→ **Task**
Check every line of the data for the string "raises" and copy the ones that have it.

══ Dataset extract ══

(** One statement. A function definition binds its name and runs nothing of
    its body; a class definition runs its body; a loop evaluates its iterable,
    then fetches each item (at the line of the loop) and runs its body; a
    [with] block lets the exceptions of its body through unless its context
    manager swallows them; a [try] with handlers catches them. *)
Fixpoint exec (s : stmt) (t : trace) {struct s} : trace * signal :=
  let block :=
    fix block (b : list stmt) (t : trace) {struct b} : trace * signal :=
      match b with
      | [] => (t, Next)
      | s' :: rest =>
        match exec s' t with
        | (t', Next) => block rest t'
        | stop => stop
        end
      end in
  match s with
  | Import l _ _ | Simple l _ _ | Pass l | Assert l _ =>
    evaluate l t (fun t => (t, Next))
  | Return l _ => evaluate l t (fun t => (t, Returned))
  | Break l => (l :: t, Broke)
  | Raise l _ => evaluate l t (fun t => (t, Raised l (thrown w t l)))
  | Def l _ _ _ => (l :: t, Next)
  | Class l _ _ body => evaluate l t (block body)
  | If l _ body orelse =>
    evaluate l t (fun t' => if branch w t l then block body t' else block orelse t')
  | For l _ _ body =>
    evaluate l t
      ((fix loop (n : nat) (t : trace) {struct n} : trace * signal :=
          match n with
          | O => (t, Next)
          | S n' =>
            evaluate l t
              (fun t => match block body t with
                        | (t', Next) => loop n' t'
                        | (t', Broke) => (t', Next)
                        | stop => stop
                        end)
          end) (iterations w t l))
  | With l calls body =>
    evaluate l t
      (fun t => match block body t with
                | (t', Raised l' e) =>
                  if Inventory.suppressing calls then (t', Next) else (t', Raised l' e)
                | other => other
                end)
  | Try l body handlers finalbody =>
    let attempt :=
      match block body (l :: t) with
      | (t', Raised l' e) =>
        match handlers with
        | Some handler => block handler t'
        | None => (t', Raised l' e)
        end
      | other => other
      end in
    match block finalbody (fst attempt) with
    | (t', Next) => (t', snd attempt)
    | stop => stop
    end
  end.

(** A block runs its statements in order and stops at the first that does
    not fall through. *)
Fixpoint run (b : list stmt) (t : trace) : trace * signal :=
  match b with
  | [] => (t, Next)
  | s :: rest =>
    match exec s t with
    | (t', Next) => run rest t'
    | stop => stop
    end
  end.


End Exec.

End Run.

(** ** Concrete inputs on which the notebooks' code is evaluated *)
Module Examples.

(** A bright point source, a fainter extended one, and a noisy one. *)
Definition bright_row : CoaddCatalogs.Row :=
  {| CoaddCatalogs.index := 0; CoaddCatalogs.g_mag := 18.5;
     CoaddCatalogs.r_mag := 18.0; CoaddCatalogs.i_mag := 17.75;
     CoaddCatalogs.g_mag_err := 0.005; CoaddCatalogs.r_mag_err := 0.004;
     CoaddCatalogs.base_ClassificationExtendedness_value := 0 |}.

Definition data_frame : CoaddCatalogs.DataFrame :=
  [ bright_row;
    {| CoaddCatalogs.index := 1; CoaddCatalogs.g_mag := 23.5;
       CoaddCatalogs.r_mag := 23.0; CoaddCatalogs.i_mag := 22.5;
       CoaddCatalogs.g_mag_err := 0.03; CoaddCatalogs.r_mag_err := 0.02;
       CoaddCatalogs.base_ClassificationExtendedness_value := 1 |};
    {| CoaddCatalogs.index := 2; CoaddCatalogs.g_mag := 25.5;
       CoaddCatalogs.r_mag := 25.0; CoaddCatalogs.i_mag := 24.5;
       CoaddCatalogs.g_mag_err := 0.25; CoaddCatalogs.r_mag_err := 0.125;
       CoaddCatalogs.base_ClassificationExtendedness_value := 1 |} ].

(** Three groups: one truth and one coadd object, two truth objects, one
    coadd object. *)
Definition match_table : list TruthCoaddMatching.ResultRow :=
  [ {| TruthCoaddMatching.row_index := 0; TruthCoaddMatching.catalog_key := "truth";
       TruthCoaddMatching.group_id := 0 |};
    {| TruthCoaddMatching.row_index := 0; TruthCoaddMatching.catalog_key := "coadd";
       TruthCoaddMatching.group_id := 0 |};
    {| TruthCoaddMatching.row_index := 1; TruthCoaddMatching.catalog_key := "truth";
       TruthCoaddMatching.group_id := 1 |};
    {| TruthCoaddMatching.row_index := 2; TruthCoaddMatching.catalog_key := "truth";
       TruthCoaddMatching.group_id := 1 |};
    {| TruthCoaddMatching.row_index := 1; TruthCoaddMatching.catalog_key := "coadd";
       TruthCoaddMatching.group_id := 2 |} ].

(** The four fields of the Stack's minimal source schema. *)
Definition minimal_schema : StackMatching.Schema :=
  [ {| StackMatching.name := "id"; StackMatching.type := StackMatching.TypeL;
       StackMatching.doc := "unique ID" |};
    {| StackMatching.name := "coord_ra"; StackMatching.type := StackMatching.TypeAngle;
       StackMatching.doc := "position in ra/dec" |};
    {| StackMatching.name := "coord_dec"; StackMatching.type := StackMatching.TypeAngle;
       StackMatching.doc := "position in ra/dec" |};
    {| StackMatching.name := "parent"; StackMatching.type := StackMatching.TypeL;
       StackMatching.doc := "unique ID of parent source" |} ].

(** A stand-in for the field rotation: a shift by one degree each way. *)
Definition shift (ra dec : float) : float * float := (ra + 1, dec - 1)%float.

Definition galaxies : list StackMatching.Galaxy :=
  [ {| StackMatching.galaxy_id := 10; StackMatching.ra_true := 54.0;
       StackMatching.dec_true := -27.0;
       StackMatching.magnitudes := [("mag_true_r_lsst", 22.5%float)] |};
    {| StackMatching.galaxy_id := 11; StackMatching.ra_true := 54.25;
       StackMatching.dec_true := -27.25;
       StackMatching.magnitudes := [("mag_true_r_lsst", 25.5%float)] |};
    {| StackMatching.galaxy_id := 13; StackMatching.ra_true := 54.5;
       StackMatching.dec_true := -27.5;
       StackMatching.magnitudes := [("mag_true_r_lsst", 20.5%float)] |} ].

Definition selector : StackMatching.RegionSelector :=
  {| StackMatching.ra_range := Some (54.5, 56)%float;
     StackMatching.dec_range := Some (-29, -28)%float |}.

(** A stand-in for the angular separation: the sum of the two coordinate
    differences. *)
Definition taxicab (ra dec ra2 dec2 : float) : float :=
  (abs (ra - ra2) + abs (dec - dec2))%float.

(** A world in which the catalog load of line 355 fails and nothing else
    does. *)
Definition load_fails : Run.world nat :=
  {| Run.raises := fun _ l => if Nat.eqb l 355 then Some 2 else None;
     Run.thrown := fun _ _ => 0;
     Run.iterations := fun _ _ => 1;
     Run.branch := fun _ _ => false |}.

(** A world in which the check of line 390 fails and nothing else does. *)
Definition check_fails : Run.world nat :=
  {| Run.raises := fun _ l => if Nat.eqb l 390 then Some 1 else None;
     Run.thrown := fun _ _ => 0;
     Run.iterations := fun _ _ => 1;
     Run.branch := fun _ _ => false |}.

(** A match table that is not sorted by group: two one-to-one groups, the
    truth rows in one order and the coadd rows in the other. *)
Definition unsorted_table : list TruthCoaddMatching.ResultRow :=
  [ {| TruthCoaddMatching.row_index := 0; TruthCoaddMatching.catalog_key := "truth";
       TruthCoaddMatching.group_id := 1 |};
    {| TruthCoaddMatching.row_index := 1; TruthCoaddMatching.catalog_key := "truth";
       TruthCoaddMatching.group_id := 0 |};
    {| TruthCoaddMatching.row_index := 0; TruthCoaddMatching.catalog_key := "coadd";
       TruthCoaddMatching.group_id := 0 |};
    {| TruthCoaddMatching.row_index := 1; TruthCoaddMatching.catalog_key := "coadd";
       TruthCoaddMatching.group_id := 1 |} ].

(** The rows of a truth and of a coadd catalog, by name. *)
Definition truth_rows : list string := ["t0"; "t1"; "t2"].
Definition coadd_rows : list string := ["c0"; "c1"].

(** The sky positions of the four corners of a region. *)
Definition corners : list (float * float) :=
  [(55.5, -28.5); (55.5, -28.25); (55.75, -28.25); (55.75, -28.5)]%float.

(** The galaxies above and one more, which the shift takes inside the
    region. *)
Definition field : list StackMatching.Galaxy :=
  (galaxies
     ++ [ {| StackMatching.galaxy_id := 17; StackMatching.ra_true := 54.625;
             StackMatching.dec_true := -27.375;
             StackMatching.magnitudes := [("mag_true_r_lsst", 22.5%float)] |} ])%list.

(** A selector one of whose bounds is NaN. *)
Definition nan_selector : StackMatching.RegionSelector :=
  {| StackMatching.ra_range := Some (nan, 56)%float;
     StackMatching.dec_range := Some (-29, -28)%float |}.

═══

→ **Answer space**
  {| Run.raises := fun _ l => if Nat.eqb l 355 then Some 2 else None;
  {| Run.raises := fun _ l => if Nat.eqb l 390 then Some 1 else None;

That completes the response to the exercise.